As you begin to prepare your fields for this growing season, make the necessary steps to ensure herbicides stay out of surface and groundwater. The following field practices recommended by Michigan State University Extension can effectively reduce pesticide runoff, leaching and protect groundwater and surface water.
- Consider the geology of your area. When planning herbicide applications, be aware of the water table depth and the permeability of the geological layers between the surface soil and groundwater.
- Consider soil and field characteristics. Determine the susceptibility of the soil or field site to leaching or runoff. Soil texture and organic matter content, in particular, influence chemical movement into groundwater. The slope of the field also influences surface runoff.
- Reduce compaction. Surface water runoff increases when soils are compacted.
- Utilize conservation practices that reduce erosion and surface runoff.

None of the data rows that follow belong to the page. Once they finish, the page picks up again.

(* ===== verification/GoFormat.v ===== *)
(** * GoFormat: runes, strconv.Quote, time.Format, padding, strings.TrimSpace

    The text functions of Go's standard library that the loggers call. Which
    runes beyond ASCII are printable is a table of package unicode, and an
    argument here. *)

From Stdlib Require Import Ascii.
From S2P Require Import Prelude GoStd GoText Json.

Local Open Scope N_scope.

(* ------------------------------------------------------------------ *)
(** ** Runes *)

(** What ranging over a string yields: a rune with its bytes, or a byte that
    starts no rune. *)
Inductive rune :=
| Rune (code : N) (bytes : list ascii)
| BadByte (c : ascii).

Definition runeBytes (r : rune) : list ascii :=
  match r with Rune _ bs => bs | BadByte c => [c] end.

Definition low6 (c : ascii) : N := N.modulo (N_of_ascii c) 64.

Fixpoint decodeRunes (l : list ascii) : list rune :=
  match l with
  | [] => []
  | a :: l1 =>
      if byteIn 0 127 a then Rune (N_of_ascii a) [a] :: decodeRunes l1
      else
        match l1 with
        | b :: l2 =>
            if twoBytes a b
            then Rune (N.modulo (N_of_ascii a) 32 * 64 + low6 b) [a; b] :: decodeRunes l2
            else
              match l2 with
              | c :: l3 =>
                  if threeBytes a b c
                  then Rune (N.modulo (N_of_ascii a) 16 * 4096 + low6 b * 64 + low6 c) [a; b; c] :: decodeRunes l3
                  else
                    match l3 with
                    | d :: l4 =>
                        if fourBytes a b c d
                        then Rune (N.modulo (N_of_ascii a) 8 * 262144 + low6 b * 4096 + low6 c * 64 + low6 d)
                               [a; b; c; d] :: decodeRunes l4
                        else BadByte a :: decodeRunes l1
                    | [] => BadByte a :: decodeRunes l1
                    end
              | [] => BadByte a :: decodeRunes l1
              end
        | [] => BadByte a :: decodeRunes l1
        end
  end.

Lemma decodeRunes_bytes_aux n l : (length l ≤ n)%nat → concat (map runeBytes (decodeRunes l)) = l.
Proof.
  revert l. induction n as [|n IH]; intros [|a l1] Hn; try done; simpl in Hn; [lia|].
  assert (concat (map runeBytes (BadByte a :: decodeRunes l1)) = a :: l1) as Hbad
    by (simpl; f_equal; apply IH; lia).
  cbn [decodeRunes]. destruct (byteIn 0 127 a); [simpl; f_equal; apply IH; lia|].
  destruct l1 as [|b l2]; [exact Hbad|]. destruct (twoBytes a b); [simpl in *; do 2 f_equal; apply IH; lia|].
  destruct l2 as [|c l3]; [exact Hbad|]. destruct (threeBytes a b c); [simpl in *; do 3 f_equal; apply IH; lia|].
  destruct l3 as [|d l4]; [exact Hbad|]. destruct (fourBytes a b c d); [simpl in *; do 4 f_equal; apply IH; lia|].
  exact Hbad.
Qed.

Lemma decodeRunes_bytes l : concat (map runeBytes (decodeRunes l)) = l.
Proof. by eapply decodeRunes_bytes_aux. Qed.

(** A rune of one byte is ASCII; the bytes and the code of another are not. *)
Definition wellFormed (r : rune) : Prop :=
  match r with
  | Rune code bs =>
      (∃ a, bs = [a] ∧ code = N_of_ascii a ∧ byteIn 0 127 a = true)
      ∨ (128 ≤ code ∧ Forall (λ c, byteIn 0 127 c = false) bs)
  | BadByte c => byteIn 0 127 c = false
  end.

Ltac all_bytes a := destruct a as [[] [] [] [] [] [] [] []]; vm_compute; intros; try done; split; done.

Lemma two_lead a : byteIn 194 223 a = true → 2 ≤ N.modulo (N_of_ascii a) 32 ∧ byteIn 0 127 a = false.
Proof. all_bytes a. Qed.

Lemma three_lead a :
  byteIn 225 236 a || byteIn 238 239 a || byteIn 237 237 a = true →
  1 ≤ N.modulo (N_of_ascii a) 16 ∧ byteIn 0 127 a = false.
Proof. all_bytes a. Qed.

Lemma four_lead a :
  byteIn 241 243 a || byteIn 244 244 a = true → 1 ≤ N.modulo (N_of_ascii a) 8 ∧ byteIn 0 127 a = false.
Proof. all_bytes a. Qed.

Lemma tail_or_narrower_high a : byteIn 128 191 a || byteIn 160 191 a || byteIn 144 191 a
  || byteIn 128 159 a || byteIn 128 143 a || byteIn 224 224 a || byteIn 240 240 a = true → byteIn 0 127 a = false.
Proof. all_bytes a. Qed.

Lemma low6_160 a : byteIn 160 191 a = true → 32 ≤ low6 a.
Proof. unfold low6. all_bytes a. Qed.

Lemma low6_144 a : byteIn 144 191 a = true → 16 ≤ low6 a.
Proof. unfold low6. all_bytes a. Qed.

Ltac high_byte :=
  apply tail_or_narrower_high; unfold tail_ in *;
  match goal with H : byteIn ?lo ?hi ?x = true |- context [byteIn ?lo ?hi ?x] => rewrite H end;
  rewrite ?orb_true_r, ?orb_true_l; reflexivity.

Lemma two_wellFormed a b :
  twoBytes a b = true → wellFormed (Rune (N.modulo (N_of_ascii a) 32 * 64 + low6 b) [a; b]).
Proof.
  intros [[H1 H2]%two_lead Hb]%andb_true_iff. right. split; [nia|].
  repeat constructor; [done|high_byte].
Qed.

Lemma three_wellFormed a b c :
  threeBytes a b c = true →
  wellFormed (Rune (N.modulo (N_of_ascii a) 16 * 4096 + low6 b * 64 + low6 c) [a; b; c]).
Proof.
  unfold threeBytes. rewrite !andb_true_iff, !orb_true_iff, !andb_true_iff.
  intros [[[[Ha Hb]|[Ha Hb]]|[Ha Hb]] Hc]; right.
  - split; [pose proof (low6_160 b Hb); generalize (N.modulo (N_of_ascii a) 16); lia|]. repeat constructor; high_byte.
  - destruct (three_lead a) as [? ?]; [by rewrite orb_true_iff; left|]. split; [nia|].
    repeat constructor; [done|high_byte..].
  - destruct (three_lead a) as [? ?]; [by rewrite orb_true_iff; right|]. split; [nia|].
    repeat constructor; [done|high_byte..].
Qed.

Lemma four_wellFormed a b c d :
  fourBytes a b c d = true →
  wellFormed (Rune (N.modulo (N_of_ascii a) 8 * 262144 + low6 b * 4096 + low6 c * 64 + low6 d) [a; b; c; d]).
Proof.
  unfold fourBytes. rewrite !andb_true_iff, !orb_true_iff, !andb_true_iff.
  intros [[[[[Ha Hb]|[Ha Hb]]|[Ha Hb]] Hc] Hd]; right.
  - split; [pose proof (low6_144 b Hb); generalize (N.modulo (N_of_ascii a) 8); lia|]. repeat constructor; high_byte.
  - destruct (four_lead a) as [? ?]; [by rewrite orb_true_iff; left|]. split; [nia|].
    repeat constructor; [done|high_byte..].
  - destruct (four_lead a) as [? ?]; [by rewrite orb_true_iff; right|]. split; [nia|].
    repeat constructor; [done|high_byte..].
Qed.

Lemma decodeRunes_wellFormed_aux n l : (length l ≤ n)%nat → Forall wellFormed (decodeRunes l).
Proof.
  revert l. induction n as [|n IH]; intros [|a l1] Hn; try (by constructor); simpl in Hn; [lia|].
  cbn [decodeRunes]. destruct (byteIn 0 127 a) eqn:Ha.
  { constructor; [left; by exists a|apply IH; lia]. }
  assert (Forall wellFormed (BadByte a :: decodeRunes l1)) as Hbad by (constructor; [done|apply IH; lia]).
  destruct l1 as [|b l2]; [exact Hbad|]. simpl in Hn.
  destruct (twoBytes a b) eqn:Hb; [constructor; [by apply two_wellFormed|apply IH; lia]|].
  destruct l2 as [|c l3]; [exact Hbad|]. simpl in Hn.
  destruct (threeBytes a b c) eqn:Hc; [constructor; [by apply three_wellFormed|apply IH; lia]|].
  destruct l3 as [|d l4]; [exact Hbad|]. simpl in Hn.
  destruct (fourBytes a b c d) eqn:Hd; [constructor; [by apply four_wellFormed|apply IH; lia]|]. exact Hbad.
Qed.

Lemma decodeRunes_wellFormed l : Forall wellFormed (decodeRunes l).
Proof. by eapply decodeRunes_wellFormed_aux. Qed.

(** utf8.RuneCountInString *)
Definition runeCount (s : string) : nat := length (decodeRunes (String.list_ascii_of_string s)).

(** fmt's %-*s *)
Definition padRight (width : nat) (s : string) : string :=
  s +:+ String.string_of_list_ascii (replicate (width - runeCount s) " "%char).

(* ------------------------------------------------------------------ *)
(** ** strings.TrimSpace *)

(** unicode.IsSpace *)
Definition isSpaceRune (r : rune) : bool :=
  match r with
  | BadByte _ => false
  | Rune c _ =>
      bool_decide (c ∈ [9; 10; 11; 12; 13; 32; 133; 160; 5760; 8232; 8233; 8239; 8287; 12288])
      || ((8192 <=? c) && (c <=? 8202))
  end.

Fixpoint dropSpaces (l : list rune) : list rune :=
  match l with
  | [] => []
  | r :: l' => if isSpaceRune r then dropSpaces l' else l
  end.

Definition TrimSpace (s : string) : string :=
  let l := dropSpaces (decodeRunes (String.list_ascii_of_string s)) in
  String.string_of_list_ascii (concat (map runeBytes (reverse (dropSpaces (reverse l))))).

Example TrimSpace_examples :
  map TrimSpace ["  a b "; " "; ""; "x"] = ["a b"; ""; ""; "x"].
Proof. vm_compute. reflexivity. Qed.

(* ------------------------------------------------------------------ *)
(** ** strconv.Quote *)

Section Quote.
Context (isPrint : N → bool).

Definition newline : ascii := "010".

Definition hexByte (n : N) : list ascii := [hexDigit (N.modulo (n / 16) 16); hexDigit (N.modulo n 16)].

(** strconv.appendEscapedRune; ASCII is printable from the space to the
    tilde. *)
Definition quoteRune (r : rune) : list ascii :=
  match r with
  | BadByte c => [backslash; "x"%char] ++ hexByte (N_of_ascii c)
  | Rune n bs =>
      if (n =? 34) || (n =? 92) then [backslash; ascii_of_N n]
      else if (if n <? 128 then (32 <=? n) && (n <? 127) else isPrint n) then bs
      else if n =? 7 then [backslash; "a"%char]
      else if n =? 8 then [backslash; "b"%char]
      else if n =? 12 then [backslash; "f"%char]
      else if n =? 10 then [backslash; "n"%char]
      else if n =? 13 then [backslash; "r"%char]
      else if n =? 9 then [backslash; "t"%char]
      else if n =? 11 then [backslash; "v"%char]
      else if (n <? 32) || (n =? 127) then [backslash; "x"%char] ++ hexByte n
      else if n <? 65536 then escapeU n
      else [backslash; "U"%char] ++ hexByte (n / 16777216) ++ hexByte (n / 65536) ++ hexByte (n / 256) ++ hexByte n
  end.

Definition Quote (s : string) : string :=
  String.string_of_list_ascii
    ([quote] ++ concat (map quoteRune (decodeRunes (String.list_ascii_of_string s))) ++ [quote]).
End Quote.

(** unicode.IsPrint above ASCII, where a component formats with %q. *)
Class UnicodePrint := printable : N → bool.

Example Quote_examples :
  map (Quote (λ _, true)) ["a b"; String "010" "x"; String "255" ""; "\"]
  = [String quote (("a b") +:+ String quote ""); String quote ("\nx" +:+ String quote "");
     String quote ("\xff" +:+ String quote ""); String quote ("\\" +:+ String quote "")].
Proof. vm_compute. reflexivity. Qed.

(** A quoted string is on one line. *)
Lemma hexDigit_line n : n < 16 → hexDigit n ≠ newline.
Proof.
  intros Hn. assert (n ∈ [0;1;2;3;4;5;6;7;8;9;10;11;12;13;14;15]) as Hin by (rewrite !elem_of_cons; lia).
  repeat (apply elem_of_cons in Hin as [->|Hin]; [done|]). by apply elem_of_nil in Hin.
Qed.

Lemma hexByte_line n : newline ∉ hexByte n.
Proof.
  unfold hexByte. rewrite !not_elem_of_cons. split_and!; [..|apply not_elem_of_nil];
    symmetry; apply hexDigit_line, N.mod_lt; done.
Qed.

Lemma escapeU_line n : n < 65536 → newline ∉ escapeU n.
Proof.
  intros Hn. unfold escapeU. rewrite !not_elem_of_cons. split_and!; [done|done|..|apply not_elem_of_nil];
    symmetry; apply hexDigit_line; [by apply N.Div0.div_lt_upper_bound|by apply N.mod_lt..].
Qed.

Lemma printed_line isPrint n bs :
  wellFormed (Rune n bs) → (if n <? 128 then (32 <=? n) && (n <? 127) else isPrint n) = true → newline ∉ bs.
Proof.
  intros [(a&->&->&Ha)|[Hn Hbs]] Hp.
  - rewrite list_elem_of_singleton. intros <-. vm_compute in Hp. done.
  - intros Hin. rewrite Forall_forall in Hbs. by specialize (Hbs _ Hin).
Qed.

Lemma quoteRune_line isPrint r : wellFormed r → newline ∉ quoteRune isPrint r.
Proof.
  assert (∀ a l, newline ≠ a → newline ∉ l → newline ∉ [backslash; a] ++ l) as Happ.
  { intros a l Ha Hl. rewrite not_elem_of_app, !not_elem_of_cons. by repeat split; [..|apply not_elem_of_nil|]. }
  assert (∀ a, newline ≠ a → newline ∉ [backslash; a]) as Htwo.
  { intros a Ha. rewrite <- (app_nil_r [backslash; a]). by apply Happ; [|apply not_elem_of_nil]. }
  destruct r as [n bs|c]; intros Hw; cbn [quoteRune]; [|by apply Happ, hexByte_line].
  destruct ((n =? 34) || (n =? 92)) eqn:E.
  { apply Htwo. by apply orb_true_iff in E as [->%N.eqb_eq| ->%N.eqb_eq]. }
  set (p := if n <? 128 then _ else _). destruct p eqn:Hp; [by apply (printed_line isPrint n)|]. clear p Hp.
  destruct (n =? 7); [by apply Htwo|]. destruct (n =? 8); [by apply Htwo|]. destruct (n =? 12); [by apply Htwo|].
  destruct (n =? 10); [by apply Htwo|]. destruct (n =? 13); [by apply Htwo|]. destruct (n =? 9); [by apply Htwo|].
  destruct (n =? 11); [by apply Htwo|]. destruct ((n <? 32) || (n =? 127)); [by apply Happ, hexByte_line|].
  destruct (N.ltb_spec n 65536) as [Hn|_]; [by apply escapeU_line|].
  apply Happ; [done|]. rewrite !not_elem_of_app. repeat split; apply hexByte_line.
Qed.

Lemma Quote_line isPrint s : newline ∉ String.list_ascii_of_string (Quote isPrint s).
Proof.
  unfold Quote. rewrite String.list_ascii_of_string_of_list_ascii, !not_elem_of_app. split_and!.
  - by rewrite list_elem_of_singleton.
  - intros Hin. apply list_elem_of_In, in_concat in Hin as (l&(r&<-&Hr)%in_map_iff&Hl). apply list_elem_of_In in Hl, Hr.
    pose proof (decodeRunes_wellFormed (String.list_ascii_of_string s)) as Hw. rewrite Forall_forall in Hw.
    by apply (quoteRune_line isPrint r); [apply Hw|].
  - by rewrite list_elem_of_singleton.
Qed.

(* ------------------------------------------------------------------ *)
(** ** time.Format

    The two layouts the formatters use. A time is in nanoseconds since
    1970-01-01 00:00 UTC, as in time.UnixNano; [offset] is the zone's, in
    seconds. *)

Local Open Scope Z_scope.

Definition zeroPad (width : nat) (n : Z) : string :=
  let s := itoa n in
  String.string_of_list_ascii (replicate (width - String.length s) "0"%char) +:+ s.

(** Year, month and day of a day number, by counting from March of the first
    year of a 400-year era. *)
Definition civil (days : Z) : Z * Z * Z :=
  let z := days + 719468 in
  let era := z / 146097 in
  let doe := z mod 146097 in
  let yoe := (doe - doe / 1460 + doe / 36524 - doe / 146096) / 365 in
  let doy := doe - (365 * yoe + yoe / 4 - yoe / 100) in
  let mp := (5 * doy + 2) / 153 in
  let d := doy - (153 * mp + 2) / 5 + 1 in
  let m := if mp <? 10 then mp + 3 else mp - 9 in
  (yoe + era * 400 + (if m <=? 2 then 1 else 0), m, d).

Definition dateText (sec : Z) : string :=
  let '(y, m, d) := civil (sec / 86400) in
  zeroPad 4 y +:+ "-" +:+ zeroPad 2 m +:+ "-" +:+ zeroPad 2 d.

Definition clockText (sec : Z) : string :=
  let s := sec mod 86400 in
  zeroPad 2 (s / 3600) +:+ ":" +:+ zeroPad 2 (s / 60 mod 60) +:+ ":" +:+ zeroPad 2 (s mod 60).

(** Layout 2006-01-02T15:04:05.000Z *)
Definition FormatMillis (offset t : Z) : string :=
  let sec := t / Second + offset in
  dateText sec +:+ "T" +:+ clockText sec +:+ "." +:+ zeroPad 3 (t mod Second / Millisecond) +:+ "Z".

(** Layout 2006-01-02 15:04:05 *)
Definition FormatSeconds (offset t : Z) : string :=
  let sec := t / Second + offset in
  dateText sec +:+ " " +:+ clockText sec.

Example Format_examples :
  (FormatMillis 0 0, FormatMillis 0 1709210096789000000, FormatSeconds 3600 951865200000000000)
  = ("1970-01-01T00:00:00.000Z", "2024-02-29T12:34:56.789Z", "2000-03-01 00:00:00").
Proof. vm_compute. reflexivity. Qed.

These practices include but are not limited to no-till and other forms of conservation tillage, increasing crop residues, planting cover crops, planting grass waterways to retard soil and water runoff, and keeping buffer strips to protect surface water boundaries. Recent research suggests some conservation practices increase soluble phosphorus leaching, so in areas where this is a problem, use management practices that will not cause nutrient leaching.
- Use integrated pest management programs. Minimize herbicide use by combining chemical control with other pest management practices such as tillage, cultivation, crop rotation and pest scouting.
- Rotate crops. Crop rotation can improve water infiltration, which reduces runoff. Crop rotations may also provide more surface crop residue and may reduce the need for applications of specific pesticides repeatedly to a given field site.
By using these basic principles, you can minimize the environmental impact on water quality by keeping herbicides out of the waters of the state. Remember that the label is the law, so before you do any pesticide application, read the label and follow the guidelines stated.
It is very difficult to clean contaminated groundwater or surface water. Treatment is complicated, time consuming, expensive and often not feasible. The best solution to groundwater and surface water contamination is to prevent the problem.